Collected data

***

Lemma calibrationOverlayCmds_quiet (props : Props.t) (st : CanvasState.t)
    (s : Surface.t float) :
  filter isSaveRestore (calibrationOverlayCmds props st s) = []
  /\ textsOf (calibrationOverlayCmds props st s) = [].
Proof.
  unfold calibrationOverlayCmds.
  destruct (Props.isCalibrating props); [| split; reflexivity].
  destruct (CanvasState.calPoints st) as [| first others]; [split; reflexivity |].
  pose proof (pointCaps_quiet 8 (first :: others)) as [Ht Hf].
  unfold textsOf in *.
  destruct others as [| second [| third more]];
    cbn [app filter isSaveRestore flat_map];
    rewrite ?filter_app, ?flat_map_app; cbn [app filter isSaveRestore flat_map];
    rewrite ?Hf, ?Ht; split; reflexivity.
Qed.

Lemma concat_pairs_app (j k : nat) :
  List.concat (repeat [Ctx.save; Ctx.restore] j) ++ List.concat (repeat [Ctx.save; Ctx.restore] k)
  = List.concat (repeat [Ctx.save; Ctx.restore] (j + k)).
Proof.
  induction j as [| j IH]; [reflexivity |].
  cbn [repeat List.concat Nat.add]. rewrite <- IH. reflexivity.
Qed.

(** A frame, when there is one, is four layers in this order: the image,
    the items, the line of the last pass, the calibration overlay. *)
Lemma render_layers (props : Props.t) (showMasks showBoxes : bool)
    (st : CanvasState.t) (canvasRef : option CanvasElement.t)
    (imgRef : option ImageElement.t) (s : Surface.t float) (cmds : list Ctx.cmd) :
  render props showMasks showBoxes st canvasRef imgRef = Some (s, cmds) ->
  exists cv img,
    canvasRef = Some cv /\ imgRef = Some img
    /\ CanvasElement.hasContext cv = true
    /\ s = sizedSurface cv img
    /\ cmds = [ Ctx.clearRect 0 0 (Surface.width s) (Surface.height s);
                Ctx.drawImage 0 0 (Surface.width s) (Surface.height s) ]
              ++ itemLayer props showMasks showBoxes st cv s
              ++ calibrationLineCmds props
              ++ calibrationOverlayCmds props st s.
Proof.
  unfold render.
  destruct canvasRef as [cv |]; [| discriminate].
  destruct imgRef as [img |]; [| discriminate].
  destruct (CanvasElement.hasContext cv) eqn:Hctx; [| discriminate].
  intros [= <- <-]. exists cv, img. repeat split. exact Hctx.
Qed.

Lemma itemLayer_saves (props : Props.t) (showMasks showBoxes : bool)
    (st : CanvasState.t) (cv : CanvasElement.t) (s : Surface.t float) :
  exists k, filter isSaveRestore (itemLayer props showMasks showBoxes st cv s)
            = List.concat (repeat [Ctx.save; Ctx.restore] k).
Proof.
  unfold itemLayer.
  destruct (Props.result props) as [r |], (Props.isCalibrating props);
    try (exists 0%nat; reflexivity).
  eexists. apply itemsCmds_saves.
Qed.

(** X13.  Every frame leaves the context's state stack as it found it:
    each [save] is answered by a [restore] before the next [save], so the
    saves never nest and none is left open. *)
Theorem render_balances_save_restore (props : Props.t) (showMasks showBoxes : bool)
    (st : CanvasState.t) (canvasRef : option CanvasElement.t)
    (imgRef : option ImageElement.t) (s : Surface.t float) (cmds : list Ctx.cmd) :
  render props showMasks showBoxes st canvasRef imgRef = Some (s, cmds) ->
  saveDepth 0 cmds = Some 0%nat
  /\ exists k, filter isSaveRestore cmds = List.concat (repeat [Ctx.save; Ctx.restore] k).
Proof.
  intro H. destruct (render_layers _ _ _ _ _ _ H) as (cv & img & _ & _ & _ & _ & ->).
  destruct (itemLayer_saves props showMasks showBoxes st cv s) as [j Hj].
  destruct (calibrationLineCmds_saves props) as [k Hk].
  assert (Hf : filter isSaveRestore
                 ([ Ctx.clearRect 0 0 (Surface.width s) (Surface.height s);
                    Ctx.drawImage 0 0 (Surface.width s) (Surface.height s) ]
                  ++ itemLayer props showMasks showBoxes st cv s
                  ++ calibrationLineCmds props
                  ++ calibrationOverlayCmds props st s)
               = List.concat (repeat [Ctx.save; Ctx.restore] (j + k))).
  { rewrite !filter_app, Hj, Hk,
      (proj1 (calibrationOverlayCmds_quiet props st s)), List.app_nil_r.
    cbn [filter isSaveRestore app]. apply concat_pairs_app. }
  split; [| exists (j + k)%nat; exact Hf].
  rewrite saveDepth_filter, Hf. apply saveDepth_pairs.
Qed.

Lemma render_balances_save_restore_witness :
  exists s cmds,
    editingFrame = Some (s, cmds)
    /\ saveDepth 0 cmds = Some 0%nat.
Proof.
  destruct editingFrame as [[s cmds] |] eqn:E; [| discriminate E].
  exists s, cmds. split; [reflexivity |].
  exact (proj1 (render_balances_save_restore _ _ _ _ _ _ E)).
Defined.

***

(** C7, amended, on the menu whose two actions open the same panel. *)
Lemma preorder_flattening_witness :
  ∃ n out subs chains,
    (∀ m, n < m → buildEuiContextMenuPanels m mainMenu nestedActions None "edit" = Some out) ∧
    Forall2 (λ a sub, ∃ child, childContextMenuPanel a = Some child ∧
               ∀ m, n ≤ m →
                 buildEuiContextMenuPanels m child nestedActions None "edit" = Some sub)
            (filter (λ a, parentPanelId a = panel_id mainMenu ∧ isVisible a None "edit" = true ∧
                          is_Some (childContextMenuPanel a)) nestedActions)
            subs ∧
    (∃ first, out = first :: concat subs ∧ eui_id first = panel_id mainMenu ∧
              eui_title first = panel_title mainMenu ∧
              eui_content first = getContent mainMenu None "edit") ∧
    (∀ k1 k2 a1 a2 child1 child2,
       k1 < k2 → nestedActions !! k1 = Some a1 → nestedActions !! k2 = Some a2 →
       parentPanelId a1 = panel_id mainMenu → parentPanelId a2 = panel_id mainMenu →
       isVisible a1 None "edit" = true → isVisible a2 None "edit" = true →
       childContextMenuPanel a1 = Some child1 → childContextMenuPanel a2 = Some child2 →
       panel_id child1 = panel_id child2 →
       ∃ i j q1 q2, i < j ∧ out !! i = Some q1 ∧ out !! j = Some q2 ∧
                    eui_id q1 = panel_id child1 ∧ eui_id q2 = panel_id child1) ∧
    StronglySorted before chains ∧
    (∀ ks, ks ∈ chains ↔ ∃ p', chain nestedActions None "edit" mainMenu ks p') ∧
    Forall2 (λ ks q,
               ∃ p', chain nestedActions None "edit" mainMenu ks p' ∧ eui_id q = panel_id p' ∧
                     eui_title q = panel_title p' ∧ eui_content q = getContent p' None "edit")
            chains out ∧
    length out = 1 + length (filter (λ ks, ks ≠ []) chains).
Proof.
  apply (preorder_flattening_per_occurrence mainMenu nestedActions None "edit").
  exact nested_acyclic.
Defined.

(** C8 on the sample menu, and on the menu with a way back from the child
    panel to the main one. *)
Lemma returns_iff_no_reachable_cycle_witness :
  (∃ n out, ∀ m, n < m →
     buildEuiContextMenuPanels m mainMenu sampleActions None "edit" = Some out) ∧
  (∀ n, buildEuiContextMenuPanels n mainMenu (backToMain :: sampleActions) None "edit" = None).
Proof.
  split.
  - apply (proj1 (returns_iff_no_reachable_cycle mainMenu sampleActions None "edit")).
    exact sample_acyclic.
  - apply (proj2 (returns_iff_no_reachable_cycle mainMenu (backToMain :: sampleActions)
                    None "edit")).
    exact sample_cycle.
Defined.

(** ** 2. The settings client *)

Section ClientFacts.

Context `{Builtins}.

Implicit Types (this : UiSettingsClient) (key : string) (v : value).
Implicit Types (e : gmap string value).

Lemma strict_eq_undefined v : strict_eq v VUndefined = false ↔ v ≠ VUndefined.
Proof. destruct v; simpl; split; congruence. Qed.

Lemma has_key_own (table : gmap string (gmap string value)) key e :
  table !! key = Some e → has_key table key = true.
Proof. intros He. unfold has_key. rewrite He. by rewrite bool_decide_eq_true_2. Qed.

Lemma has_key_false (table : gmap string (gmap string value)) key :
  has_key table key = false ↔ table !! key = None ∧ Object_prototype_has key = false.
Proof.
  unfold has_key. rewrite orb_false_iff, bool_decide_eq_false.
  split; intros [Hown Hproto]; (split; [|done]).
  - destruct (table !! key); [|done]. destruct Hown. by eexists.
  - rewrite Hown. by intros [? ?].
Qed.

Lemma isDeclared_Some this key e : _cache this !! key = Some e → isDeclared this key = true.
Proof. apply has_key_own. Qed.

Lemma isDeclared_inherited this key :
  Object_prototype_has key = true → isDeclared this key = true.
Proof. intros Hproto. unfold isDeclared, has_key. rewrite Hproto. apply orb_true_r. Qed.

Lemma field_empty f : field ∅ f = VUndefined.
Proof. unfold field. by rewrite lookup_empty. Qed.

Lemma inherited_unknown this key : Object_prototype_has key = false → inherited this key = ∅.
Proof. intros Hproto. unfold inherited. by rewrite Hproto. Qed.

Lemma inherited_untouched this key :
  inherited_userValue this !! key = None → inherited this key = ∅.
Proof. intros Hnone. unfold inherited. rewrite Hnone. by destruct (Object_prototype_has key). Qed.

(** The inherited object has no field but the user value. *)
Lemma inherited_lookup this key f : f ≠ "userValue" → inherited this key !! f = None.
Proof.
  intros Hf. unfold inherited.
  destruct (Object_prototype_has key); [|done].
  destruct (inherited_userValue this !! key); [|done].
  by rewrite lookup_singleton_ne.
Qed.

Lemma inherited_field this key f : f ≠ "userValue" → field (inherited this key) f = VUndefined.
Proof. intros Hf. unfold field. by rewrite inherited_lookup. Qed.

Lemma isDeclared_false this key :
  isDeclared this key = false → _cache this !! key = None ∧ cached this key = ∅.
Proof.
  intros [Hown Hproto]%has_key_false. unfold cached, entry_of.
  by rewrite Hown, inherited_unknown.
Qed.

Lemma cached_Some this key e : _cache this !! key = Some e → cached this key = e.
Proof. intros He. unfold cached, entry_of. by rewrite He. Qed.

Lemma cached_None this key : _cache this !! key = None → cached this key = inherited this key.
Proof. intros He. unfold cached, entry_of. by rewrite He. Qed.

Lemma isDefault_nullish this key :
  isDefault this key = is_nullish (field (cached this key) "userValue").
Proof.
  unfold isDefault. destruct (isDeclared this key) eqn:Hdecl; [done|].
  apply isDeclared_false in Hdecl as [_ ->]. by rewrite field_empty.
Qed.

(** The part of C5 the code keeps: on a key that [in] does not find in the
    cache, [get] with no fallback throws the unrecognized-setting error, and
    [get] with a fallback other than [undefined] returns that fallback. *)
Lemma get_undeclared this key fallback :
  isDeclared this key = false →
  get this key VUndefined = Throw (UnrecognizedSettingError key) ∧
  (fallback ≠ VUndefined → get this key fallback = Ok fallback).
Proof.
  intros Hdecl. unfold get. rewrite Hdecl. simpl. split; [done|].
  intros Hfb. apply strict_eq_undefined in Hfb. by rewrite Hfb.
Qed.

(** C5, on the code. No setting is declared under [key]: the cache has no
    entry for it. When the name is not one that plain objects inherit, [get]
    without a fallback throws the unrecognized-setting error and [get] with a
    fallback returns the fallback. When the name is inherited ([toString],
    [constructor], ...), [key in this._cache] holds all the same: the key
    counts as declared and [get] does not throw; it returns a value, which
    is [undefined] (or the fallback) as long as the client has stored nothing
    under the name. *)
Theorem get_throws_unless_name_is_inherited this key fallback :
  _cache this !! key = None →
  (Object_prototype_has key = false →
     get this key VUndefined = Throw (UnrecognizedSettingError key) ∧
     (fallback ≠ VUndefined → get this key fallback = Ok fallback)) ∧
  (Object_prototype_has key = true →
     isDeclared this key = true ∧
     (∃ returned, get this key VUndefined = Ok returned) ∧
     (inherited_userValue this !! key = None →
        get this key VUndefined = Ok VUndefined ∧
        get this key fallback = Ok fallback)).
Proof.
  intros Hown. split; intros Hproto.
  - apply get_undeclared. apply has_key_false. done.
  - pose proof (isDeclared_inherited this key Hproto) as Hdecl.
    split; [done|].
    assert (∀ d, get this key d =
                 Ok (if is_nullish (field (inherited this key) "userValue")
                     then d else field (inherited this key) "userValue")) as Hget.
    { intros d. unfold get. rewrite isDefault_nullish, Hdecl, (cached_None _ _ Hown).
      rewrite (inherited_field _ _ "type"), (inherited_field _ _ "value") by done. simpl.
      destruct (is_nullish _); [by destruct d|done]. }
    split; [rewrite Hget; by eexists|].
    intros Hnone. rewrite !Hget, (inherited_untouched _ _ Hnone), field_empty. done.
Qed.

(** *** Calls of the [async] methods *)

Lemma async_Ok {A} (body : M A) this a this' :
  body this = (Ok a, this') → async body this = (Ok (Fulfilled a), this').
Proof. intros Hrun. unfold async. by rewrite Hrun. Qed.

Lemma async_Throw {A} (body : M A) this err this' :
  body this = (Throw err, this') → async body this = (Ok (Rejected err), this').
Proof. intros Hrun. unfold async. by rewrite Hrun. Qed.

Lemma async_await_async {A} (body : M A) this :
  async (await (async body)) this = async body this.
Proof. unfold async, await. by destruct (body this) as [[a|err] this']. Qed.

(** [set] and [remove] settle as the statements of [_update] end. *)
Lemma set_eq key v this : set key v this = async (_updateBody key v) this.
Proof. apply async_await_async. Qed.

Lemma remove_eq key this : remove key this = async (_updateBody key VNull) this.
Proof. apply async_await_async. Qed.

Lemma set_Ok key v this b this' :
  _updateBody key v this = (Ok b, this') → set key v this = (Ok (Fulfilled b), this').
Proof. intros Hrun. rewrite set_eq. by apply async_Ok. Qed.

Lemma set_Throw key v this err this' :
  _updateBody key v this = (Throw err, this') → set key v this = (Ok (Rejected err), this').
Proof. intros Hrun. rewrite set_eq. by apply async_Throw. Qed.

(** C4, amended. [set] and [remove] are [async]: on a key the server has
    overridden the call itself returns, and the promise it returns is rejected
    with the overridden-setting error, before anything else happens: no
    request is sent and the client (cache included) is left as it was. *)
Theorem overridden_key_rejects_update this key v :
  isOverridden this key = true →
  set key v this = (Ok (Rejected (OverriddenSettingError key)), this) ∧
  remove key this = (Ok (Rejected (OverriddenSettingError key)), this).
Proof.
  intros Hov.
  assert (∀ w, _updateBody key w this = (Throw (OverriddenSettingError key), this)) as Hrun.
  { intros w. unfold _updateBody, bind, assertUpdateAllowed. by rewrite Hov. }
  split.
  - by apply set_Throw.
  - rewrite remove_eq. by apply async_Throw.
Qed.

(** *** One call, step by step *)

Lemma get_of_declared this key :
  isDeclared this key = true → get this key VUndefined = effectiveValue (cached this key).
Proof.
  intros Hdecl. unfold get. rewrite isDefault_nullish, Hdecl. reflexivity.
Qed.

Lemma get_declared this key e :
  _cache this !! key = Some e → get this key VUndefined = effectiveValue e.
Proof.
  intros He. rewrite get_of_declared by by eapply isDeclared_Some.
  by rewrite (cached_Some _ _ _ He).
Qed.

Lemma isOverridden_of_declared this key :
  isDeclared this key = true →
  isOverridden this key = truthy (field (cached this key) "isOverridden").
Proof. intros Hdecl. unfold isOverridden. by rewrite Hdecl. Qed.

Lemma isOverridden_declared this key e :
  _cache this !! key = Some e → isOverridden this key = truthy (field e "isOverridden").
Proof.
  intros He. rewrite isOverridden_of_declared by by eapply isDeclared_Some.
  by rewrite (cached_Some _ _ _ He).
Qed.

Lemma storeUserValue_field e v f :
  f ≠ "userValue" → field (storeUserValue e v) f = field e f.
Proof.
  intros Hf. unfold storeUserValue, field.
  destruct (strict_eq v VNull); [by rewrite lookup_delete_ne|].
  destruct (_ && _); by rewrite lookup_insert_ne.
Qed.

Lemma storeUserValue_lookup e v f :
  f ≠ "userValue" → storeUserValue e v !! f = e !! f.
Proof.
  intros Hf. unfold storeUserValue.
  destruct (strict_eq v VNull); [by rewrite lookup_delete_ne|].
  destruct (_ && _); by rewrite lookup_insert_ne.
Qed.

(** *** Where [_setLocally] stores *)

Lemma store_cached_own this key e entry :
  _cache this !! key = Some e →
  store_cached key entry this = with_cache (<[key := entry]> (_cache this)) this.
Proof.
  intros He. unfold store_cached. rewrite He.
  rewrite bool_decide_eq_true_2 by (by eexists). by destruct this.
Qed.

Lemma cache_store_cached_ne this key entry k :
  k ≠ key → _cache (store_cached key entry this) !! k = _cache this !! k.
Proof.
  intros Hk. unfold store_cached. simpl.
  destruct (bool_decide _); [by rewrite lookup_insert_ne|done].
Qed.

***

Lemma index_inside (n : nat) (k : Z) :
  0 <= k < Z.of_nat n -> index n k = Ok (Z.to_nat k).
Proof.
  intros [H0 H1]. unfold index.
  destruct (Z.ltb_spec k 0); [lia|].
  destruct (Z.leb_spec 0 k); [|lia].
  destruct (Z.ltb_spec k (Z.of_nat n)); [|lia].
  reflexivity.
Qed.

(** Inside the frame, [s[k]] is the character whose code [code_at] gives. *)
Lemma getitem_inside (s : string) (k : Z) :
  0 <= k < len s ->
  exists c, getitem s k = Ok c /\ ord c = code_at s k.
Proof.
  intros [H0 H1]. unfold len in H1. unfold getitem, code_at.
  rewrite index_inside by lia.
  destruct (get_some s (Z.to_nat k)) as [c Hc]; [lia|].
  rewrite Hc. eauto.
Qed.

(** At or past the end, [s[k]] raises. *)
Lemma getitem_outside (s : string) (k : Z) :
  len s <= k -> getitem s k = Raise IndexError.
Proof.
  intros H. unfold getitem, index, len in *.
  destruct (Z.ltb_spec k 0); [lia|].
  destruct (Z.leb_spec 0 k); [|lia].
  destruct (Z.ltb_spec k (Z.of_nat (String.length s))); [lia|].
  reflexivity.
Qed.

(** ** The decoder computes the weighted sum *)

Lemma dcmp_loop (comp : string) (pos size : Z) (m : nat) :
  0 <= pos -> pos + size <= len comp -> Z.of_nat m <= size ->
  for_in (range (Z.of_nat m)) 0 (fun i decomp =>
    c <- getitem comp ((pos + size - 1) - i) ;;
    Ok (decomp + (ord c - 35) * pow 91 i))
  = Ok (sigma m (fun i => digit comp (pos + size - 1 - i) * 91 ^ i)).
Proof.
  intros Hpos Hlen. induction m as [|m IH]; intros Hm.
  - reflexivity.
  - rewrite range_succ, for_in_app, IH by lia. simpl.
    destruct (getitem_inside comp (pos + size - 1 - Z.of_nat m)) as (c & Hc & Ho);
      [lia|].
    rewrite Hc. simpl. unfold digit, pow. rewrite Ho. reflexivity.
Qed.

***

TASK
Search the entries above for "exact". Show every line that has it.

WRITTEN ANSWER
  intros [= <- <-]. exists cv, img. repeat split. exact Hctx.
  split; [| exists (j + k)%nat; exact Hf].
  exact (proj1 (render_balances_save_restore _ _ _ _ _ _ E)).
  exact nested_acyclic.
    exact sample_acyclic.
    exact sample_cycle.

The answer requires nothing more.